Не знаю, жив ли он сейчас. Вряд ли. Ведь уже тогда, зимой сорок шестого, его привезли на Беличье после инсульта, с параличом руки, ноги и частично языка. Узнав, что я здесь, он прислал мне с санитаром записку. Странными каракулями, написанными, видимо, левой рукой, он звал меня навестить его. О том, что я имею отношение к Антону Вальтеру, он, конечно, не знал. Не предполагал, очевидно, и того, что мне известны его иудины подвиги.

Больше недели я не шла к нему, только пересылала через Грицька свой сахар. Потом доктор Баркан, которого вызывали туда на консультацию, сказал мне с кривой усмешкой:

– Что же это вы ускоряете смерть Кривицкого! Просто с ума сходит, что вы к нему не идете. А после такого инсульта малейшее волнение…

Я пошла. За несколько дней до того к нему вернулась речь. Косноязычная, неразборчивая, но все-таки вернулась. Он был в состоянии острого возбуждения. Говорил непрерывно. Это было обличительное слово. Он клеймил меня позором за черную неблагодарность. Если бы не он, разве я выжила бы тогда, на «Джурме»? А теперь, когда он в беде, я не хочу даже навестить его. Вот, явилась на двадцатый день…

Что было отвечать? Объяснять причину моей черной неблагодарности – значило спровоцировать ухудшение его болезни. Молчать? Невыносимо. Он вызывал во мне скользкое чувство брезгливости не только тем, что я знала о его прошлом, но и своим нынешним видом. Его мутные, уже готовые остуденеть глаза все еще источали хитрость и ложь. Рот был перекошен не только параличом, но и великой злобой. Я положила на тумбочку сверток с едой и молча вышла.

Прошло несколько дней, и я узнала, что у Кривицкого – второй удар. Теперь он опять без языка и почти неподвижен. Только левая рука еще жива, и вот он написал мне записку.

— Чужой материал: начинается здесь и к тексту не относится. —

Definition showError (fieldGroup : ContainerId) (message : string)
  : Script unit :=
  modify (setClasses fieldGroup true false) ;;
  errorMsg <- read (querySelector_error_message fieldGroup) ;;
  let holder := match errorMsg with
                | Some found => found
                | None => fieldGroup
                end in
  modify (fun p =>
            let c := container p holder in
            setContainer holder
              {| classError := classError c;
                 classSuccess := classSuccess c;
                 errorMessage := Some message |} p) ;;
  record_error fieldGroup message.

Definition showSuccess (fieldGroup : ContainerId) : Script unit :=
  modify (setClasses fieldGroup false true) ;;
  modify (removeErrorMessage fieldGroup).

Definition clearErrors (input : InputId) : Script unit :=
  let fieldGroup := closest_group input in
  modify (setClasses fieldGroup false false) ;;
  modify (removeErrorMessage fieldGroup).

Definition validateInput (input : InputId) : Script bool :=
  text <- read (fun p => value p input) ;;
  let parsed := JS.parseFloat text in
  let fieldGroup := closest_group input in
  clearErrors input ;;
  if required input && (JS.isEmpty text || JS.le parsed 0)
  then showError fieldGroup "This field is required" ;; ret false
  else if JS.includes (id input) "Wattage" && JS.lt parsed 100
  then showError fieldGroup "Wattage must be at least 100 watts" ;; ret false
  else if JS.includes (id input) "Wattage" && JS.gt parsed 2000
  then showError fieldGroup "Wattage must be 2000 watts or less" ;; ret false
  else if String.eqb (id input) "originalSeconds" && JS.gt parsed 59
  then showError fieldGroup "Seconds must be between 0-59" ;; ret false
  else if String.eqb (id input) "originalMinutes" && JS.gt parsed 60
  then showError fieldGroup "Minutes should be reasonable (≤60)" ;; ret false
  else showSuccess fieldGroup ;; ret true.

Передавая мне ее, наш старший санитар сказал:

– Наболтали там ему новые больные, что вы знаете, кто дал доктору Вальтеру третий срок.

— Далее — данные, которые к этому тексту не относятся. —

Lemma archive_root_is_base_name_witness :
  (wf (env_root machine) = true
   ∧ Forall (λ c, c ≠ "..") (env_cwd machine)
   ∧ is_dir machine (resolve machine (Path "proj")) = true
   ∧ tar_filter (mkTarInfo (PurePath.name (resolve machine (Path "proj"))) DIRTYPE) ≠ None
   ∧ ∃ rest,
       archive_members machine (resolve machine (Path "proj")) (initial ∅)
       = Some (mkTarInfo (PurePath.name (resolve machine (Path "proj"))) DIRTYPE :: rest)
       ∧ (PurePath.name (resolve machine (Path "proj")) ≠ "" →
          Forall (λ ti, PyStr.startswith (ti_name ti)
                          (PurePath.name (resolve machine (Path "proj")) +:+ "/") = true)
                 rest))
  ∧ (is_dir machine (resolve machine (Path "venv")) = true
     ∧ spec_excluded (PurePath.name (resolve machine (Path "venv")))
     ∧ archive_members machine (resolve machine (Path "venv")) (initial ∅) = Some []).
Proof.
  assert (Forall (λ c : string, c ≠ "..") (env_cwd machine)) as Hcwd.
  { constructor; [discriminate|constructor]. }
  assert (tar_filter (mkTarInfo (PurePath.name (resolve machine (Path "proj"))) DIRTYPE)
          ≠ None) as Hfilter.
  { vm_compute. discriminate. }
  assert (spec_excluded (PurePath.name (resolve machine (Path "venv")))) as Hex.
  { left. exists "venv". split; [left|].
    apply (bool_decide_eq_true_1 _). vm_compute. reflexivity. }
  split.
  - split; [reflexivity|]. split; [exact Hcwd|]. split; [reflexivity|].
    split; [exact Hfilter|].
    exact (proj1 (archive_root_is_base_name machine "proj" (initial ∅)
                    eq_refl Hcwd eq_refl) Hfilter).
  - split; [reflexivity|]. split; [exact Hex|].
    exact (proj2 (proj1 (proj2 (archive_root_is_base_name machine "venv" (initial ∅)
                                  eq_refl Hcwd eq_refl)) Hex)).
Defined.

Мы втроем разбирали записку. Она была довольно пространная, но в иероглифах этих почти невозможно было разобраться. Смогли мы прочесть только слова «Простите» и «Умру завтра»…

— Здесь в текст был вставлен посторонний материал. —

(** * Segment trees of [haiku_baselines/common/segment_tree.py]

    A shallow embedding of the array-backed segment tree that drives
    prioritized replay sampling, and the properties of its operations.

    Modelling conventions.
    - Python integers are [Z]; [//] on a positive divisor is [Z.div]
      (both round towards minus infinity); [&] is [Z.land].  An integer
      that jax takes in (an index, an argument of a jitted function, an
      element of [jnp.array]) becomes an [int32]; the embedding covers the
      integers that fit, and the statements that depend on it carry that
      bound.
    - A [jnp.ndarray] is an immutable [list].  Indexing an array reads with
      the JAX rules: a negative index is wrapped once by the length and the
      result is clamped into the array.  [a.at[i].set(v)] is a pure function
      that returns the updated copy and leaves [a] as it is; where the source
      writes it as a statement, the copy is computed and dropped.
    - [jax.jit] turns the arguments of the function it wraps into tracers.
      A tracer has a shape Python can read ([len]) and entries it cannot:
      [bool(...)] of a tracer, which [if], [while], [and] and [or] ask for,
      and a numpy function given a tracer raise a jax [TypeError].  The
      jitted functions of the source are [unique] (line 5),
      [_reduce_helper] (line 47), [_setitem_helper] (line 48) and
      [_find_prefixsum_idx_helper] (line 120).
    - Floating point numbers are idealised as rationals in canonical form
      ([Qc]); [float('inf')] is a separate top element.
    - A call either returns, raises, or does not finish: loops and
      recursion take a fuel argument, spent by one for every turn of a loop
      and every level of a recursion, and answer [OutOfFuel] when it is
      needed and gone. *)

From Stdlib Require Import ZArith List Bool Lia QArith Qcanon.
Import ListNotations.
Open Scope Z_scope.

Да, его левая рука еще была жива. Она судорожно хватала меня за полу халата, она метушилась по одеялу, в ней была какая-то особая сила выразительности. Именно по руке я поняла, что он просит прощения… Глаза его были закрыты. Я села на табуретку, наклонилась к нему и шепотом сказала:

– Вы мне сделали добро. Я помню это. А остальное… Я рада, что вы просите за это прощения. Я уверена, что Вальтер простит, когда я расскажу ему о ваших мучениях. Я проклинаю тех, кто воспользовался вашей слабостью.

Один его глаз открылся. Из него лились слезы, и он был живой, незлой, несчастный.

…И еще раз пришлось мне наблюдать на Беличьем, как может корчить человека от мук угрызений совести и как сравнительно с этой пыткой ничего не стоят ни тюрьма, ни голод, ни, может быть, и сама смерть.